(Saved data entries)
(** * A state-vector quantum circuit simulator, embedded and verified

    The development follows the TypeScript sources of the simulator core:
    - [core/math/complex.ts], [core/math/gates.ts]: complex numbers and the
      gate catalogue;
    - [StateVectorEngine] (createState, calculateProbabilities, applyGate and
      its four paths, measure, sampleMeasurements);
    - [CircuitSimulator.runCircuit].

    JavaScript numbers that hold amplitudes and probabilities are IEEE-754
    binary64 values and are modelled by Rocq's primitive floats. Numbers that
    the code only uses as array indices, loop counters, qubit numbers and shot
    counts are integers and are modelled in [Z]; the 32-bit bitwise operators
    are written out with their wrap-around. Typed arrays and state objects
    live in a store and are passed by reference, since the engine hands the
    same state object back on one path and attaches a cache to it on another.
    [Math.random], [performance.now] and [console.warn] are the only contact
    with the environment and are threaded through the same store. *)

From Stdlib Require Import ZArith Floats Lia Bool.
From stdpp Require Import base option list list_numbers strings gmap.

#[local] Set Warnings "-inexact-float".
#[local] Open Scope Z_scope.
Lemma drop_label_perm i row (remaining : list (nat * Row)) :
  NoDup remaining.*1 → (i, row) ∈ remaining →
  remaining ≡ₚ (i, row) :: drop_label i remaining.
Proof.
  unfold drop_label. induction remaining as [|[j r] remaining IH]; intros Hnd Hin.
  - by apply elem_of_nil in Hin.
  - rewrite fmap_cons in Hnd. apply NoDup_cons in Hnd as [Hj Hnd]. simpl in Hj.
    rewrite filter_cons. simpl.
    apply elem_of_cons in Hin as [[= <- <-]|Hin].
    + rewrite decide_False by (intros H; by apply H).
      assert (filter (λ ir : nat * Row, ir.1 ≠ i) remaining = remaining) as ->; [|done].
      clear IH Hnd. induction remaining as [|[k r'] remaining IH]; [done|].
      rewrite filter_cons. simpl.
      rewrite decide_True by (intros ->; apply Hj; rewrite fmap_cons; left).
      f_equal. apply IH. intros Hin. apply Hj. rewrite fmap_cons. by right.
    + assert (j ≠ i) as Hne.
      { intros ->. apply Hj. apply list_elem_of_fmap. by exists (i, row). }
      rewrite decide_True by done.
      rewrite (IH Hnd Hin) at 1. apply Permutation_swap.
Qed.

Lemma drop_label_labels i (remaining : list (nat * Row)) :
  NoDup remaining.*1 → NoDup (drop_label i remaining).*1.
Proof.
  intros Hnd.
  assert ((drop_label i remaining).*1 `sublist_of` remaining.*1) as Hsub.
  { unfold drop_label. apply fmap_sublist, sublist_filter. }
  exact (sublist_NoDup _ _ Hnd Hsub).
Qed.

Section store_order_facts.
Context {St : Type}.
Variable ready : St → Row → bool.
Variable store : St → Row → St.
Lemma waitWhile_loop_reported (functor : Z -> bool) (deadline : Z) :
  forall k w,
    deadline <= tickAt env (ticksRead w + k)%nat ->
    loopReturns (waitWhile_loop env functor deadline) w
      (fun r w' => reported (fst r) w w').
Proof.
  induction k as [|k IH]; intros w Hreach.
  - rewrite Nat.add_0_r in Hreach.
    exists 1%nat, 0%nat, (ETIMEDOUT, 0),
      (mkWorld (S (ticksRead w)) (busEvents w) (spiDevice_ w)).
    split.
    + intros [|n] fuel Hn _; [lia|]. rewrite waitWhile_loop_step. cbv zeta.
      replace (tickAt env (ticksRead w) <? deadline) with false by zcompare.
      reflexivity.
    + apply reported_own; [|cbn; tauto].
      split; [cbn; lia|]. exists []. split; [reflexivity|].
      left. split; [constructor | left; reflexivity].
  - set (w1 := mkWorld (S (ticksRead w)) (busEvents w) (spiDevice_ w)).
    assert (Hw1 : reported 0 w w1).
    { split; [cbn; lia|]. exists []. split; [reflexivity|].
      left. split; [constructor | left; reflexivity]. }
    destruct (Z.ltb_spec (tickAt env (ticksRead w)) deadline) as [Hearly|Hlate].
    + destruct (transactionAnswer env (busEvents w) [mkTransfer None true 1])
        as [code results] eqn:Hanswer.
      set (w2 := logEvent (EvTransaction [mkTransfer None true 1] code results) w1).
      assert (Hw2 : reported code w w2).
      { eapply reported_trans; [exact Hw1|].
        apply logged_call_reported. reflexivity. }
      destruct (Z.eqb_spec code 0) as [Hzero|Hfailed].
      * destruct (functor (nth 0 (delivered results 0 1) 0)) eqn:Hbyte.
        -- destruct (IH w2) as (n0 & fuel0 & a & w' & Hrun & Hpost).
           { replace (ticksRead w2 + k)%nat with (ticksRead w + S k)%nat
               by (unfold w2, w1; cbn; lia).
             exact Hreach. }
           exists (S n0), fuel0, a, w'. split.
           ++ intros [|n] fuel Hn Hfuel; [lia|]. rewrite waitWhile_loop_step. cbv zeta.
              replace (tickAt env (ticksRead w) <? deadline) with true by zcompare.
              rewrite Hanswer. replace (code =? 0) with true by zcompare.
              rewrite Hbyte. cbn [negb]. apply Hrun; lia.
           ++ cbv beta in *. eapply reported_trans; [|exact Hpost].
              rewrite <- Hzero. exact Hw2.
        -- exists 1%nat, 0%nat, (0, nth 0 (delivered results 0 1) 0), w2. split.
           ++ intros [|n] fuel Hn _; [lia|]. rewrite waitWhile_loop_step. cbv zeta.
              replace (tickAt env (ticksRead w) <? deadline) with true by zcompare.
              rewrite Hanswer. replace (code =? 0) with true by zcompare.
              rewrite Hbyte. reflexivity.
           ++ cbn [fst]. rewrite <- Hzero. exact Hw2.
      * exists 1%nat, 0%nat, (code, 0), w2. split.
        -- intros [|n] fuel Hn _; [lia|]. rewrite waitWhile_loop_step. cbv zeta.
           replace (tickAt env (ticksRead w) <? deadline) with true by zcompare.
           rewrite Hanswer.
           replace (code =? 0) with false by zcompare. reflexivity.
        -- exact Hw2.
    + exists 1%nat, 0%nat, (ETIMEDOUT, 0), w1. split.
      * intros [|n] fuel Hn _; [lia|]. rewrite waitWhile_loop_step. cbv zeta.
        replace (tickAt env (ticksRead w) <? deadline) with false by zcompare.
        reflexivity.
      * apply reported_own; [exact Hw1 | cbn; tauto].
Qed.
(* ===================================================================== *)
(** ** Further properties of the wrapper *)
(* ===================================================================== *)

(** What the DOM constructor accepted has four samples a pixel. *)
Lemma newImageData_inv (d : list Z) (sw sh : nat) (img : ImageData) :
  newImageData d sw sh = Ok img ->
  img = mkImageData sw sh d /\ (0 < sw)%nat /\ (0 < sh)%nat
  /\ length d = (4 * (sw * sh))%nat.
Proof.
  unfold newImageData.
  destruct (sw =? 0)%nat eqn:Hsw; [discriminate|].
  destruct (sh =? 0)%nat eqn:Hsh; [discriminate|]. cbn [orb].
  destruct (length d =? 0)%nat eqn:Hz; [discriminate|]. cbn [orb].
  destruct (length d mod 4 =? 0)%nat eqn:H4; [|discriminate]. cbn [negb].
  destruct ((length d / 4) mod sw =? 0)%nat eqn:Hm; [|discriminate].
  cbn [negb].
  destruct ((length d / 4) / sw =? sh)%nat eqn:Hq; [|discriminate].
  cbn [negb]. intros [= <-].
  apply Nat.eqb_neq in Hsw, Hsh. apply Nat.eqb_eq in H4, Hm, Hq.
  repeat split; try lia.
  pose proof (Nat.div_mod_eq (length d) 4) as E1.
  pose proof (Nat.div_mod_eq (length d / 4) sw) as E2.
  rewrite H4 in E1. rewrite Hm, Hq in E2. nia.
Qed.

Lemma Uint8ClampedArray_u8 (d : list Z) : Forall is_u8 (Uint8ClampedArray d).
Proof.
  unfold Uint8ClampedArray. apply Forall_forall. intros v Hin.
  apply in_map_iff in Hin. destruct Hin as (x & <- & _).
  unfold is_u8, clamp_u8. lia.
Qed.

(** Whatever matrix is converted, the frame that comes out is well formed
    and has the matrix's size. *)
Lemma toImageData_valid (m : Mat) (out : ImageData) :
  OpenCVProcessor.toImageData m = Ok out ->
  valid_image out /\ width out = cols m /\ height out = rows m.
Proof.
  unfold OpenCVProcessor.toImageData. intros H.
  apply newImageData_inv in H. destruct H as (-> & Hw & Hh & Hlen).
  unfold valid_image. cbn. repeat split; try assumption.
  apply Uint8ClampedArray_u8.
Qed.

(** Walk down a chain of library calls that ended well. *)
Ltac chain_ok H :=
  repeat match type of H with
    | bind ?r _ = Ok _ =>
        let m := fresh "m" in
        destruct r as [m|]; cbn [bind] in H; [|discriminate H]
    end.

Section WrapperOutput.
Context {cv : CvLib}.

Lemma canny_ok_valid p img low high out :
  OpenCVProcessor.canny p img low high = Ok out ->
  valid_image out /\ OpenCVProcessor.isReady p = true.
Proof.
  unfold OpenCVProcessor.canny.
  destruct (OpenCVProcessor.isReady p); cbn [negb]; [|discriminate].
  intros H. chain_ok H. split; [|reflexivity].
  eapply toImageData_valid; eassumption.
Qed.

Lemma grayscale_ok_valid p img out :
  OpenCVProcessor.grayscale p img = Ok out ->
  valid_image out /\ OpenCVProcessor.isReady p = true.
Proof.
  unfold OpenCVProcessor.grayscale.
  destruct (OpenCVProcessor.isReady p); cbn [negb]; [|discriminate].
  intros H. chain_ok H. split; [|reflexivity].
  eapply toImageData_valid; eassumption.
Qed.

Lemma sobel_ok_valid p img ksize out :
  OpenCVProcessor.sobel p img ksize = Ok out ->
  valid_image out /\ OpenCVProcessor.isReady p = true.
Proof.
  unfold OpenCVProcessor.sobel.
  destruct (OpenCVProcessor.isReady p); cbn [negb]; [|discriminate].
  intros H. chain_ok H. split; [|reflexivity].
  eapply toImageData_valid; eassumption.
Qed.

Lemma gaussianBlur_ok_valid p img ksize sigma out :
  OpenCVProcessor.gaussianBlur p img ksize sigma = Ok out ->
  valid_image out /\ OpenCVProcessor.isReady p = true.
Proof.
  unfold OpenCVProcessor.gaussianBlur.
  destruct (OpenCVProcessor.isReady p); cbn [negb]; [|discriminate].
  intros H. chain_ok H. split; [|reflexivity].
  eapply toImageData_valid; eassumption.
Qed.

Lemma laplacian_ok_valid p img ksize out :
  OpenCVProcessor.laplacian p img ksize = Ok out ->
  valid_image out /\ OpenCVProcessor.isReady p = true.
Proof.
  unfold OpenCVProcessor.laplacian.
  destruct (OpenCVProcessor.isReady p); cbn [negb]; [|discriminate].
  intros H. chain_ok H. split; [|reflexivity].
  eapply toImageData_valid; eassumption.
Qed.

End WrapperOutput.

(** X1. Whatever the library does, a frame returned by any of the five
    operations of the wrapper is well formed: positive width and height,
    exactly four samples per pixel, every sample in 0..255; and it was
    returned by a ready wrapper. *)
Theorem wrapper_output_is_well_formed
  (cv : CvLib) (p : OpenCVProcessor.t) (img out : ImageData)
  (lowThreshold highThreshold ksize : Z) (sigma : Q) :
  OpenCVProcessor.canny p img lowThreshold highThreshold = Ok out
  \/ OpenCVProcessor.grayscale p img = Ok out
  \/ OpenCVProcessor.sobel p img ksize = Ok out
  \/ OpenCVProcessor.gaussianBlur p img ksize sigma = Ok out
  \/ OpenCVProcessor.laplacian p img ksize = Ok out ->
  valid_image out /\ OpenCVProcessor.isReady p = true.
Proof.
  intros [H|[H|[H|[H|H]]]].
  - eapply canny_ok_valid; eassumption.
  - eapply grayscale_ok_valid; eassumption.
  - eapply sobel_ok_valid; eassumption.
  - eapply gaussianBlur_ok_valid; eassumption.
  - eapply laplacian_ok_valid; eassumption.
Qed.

§ TASK DESCRIPTION: From the records above, give again exactly the lines running from the line with "- [CircuitSimulator.runCircuit]." to the line with "the code only", inclusive.

§ ANSWER TO THIS TASK:
    - [CircuitSimulator.runCircuit].

    JavaScript numbers that hold amplitudes and probabilities are IEEE-754
    binary64 values and are modelled by Rocq's primitive floats. Numbers that
    the code only uses as array indices, loop counters, qubit numbers and shot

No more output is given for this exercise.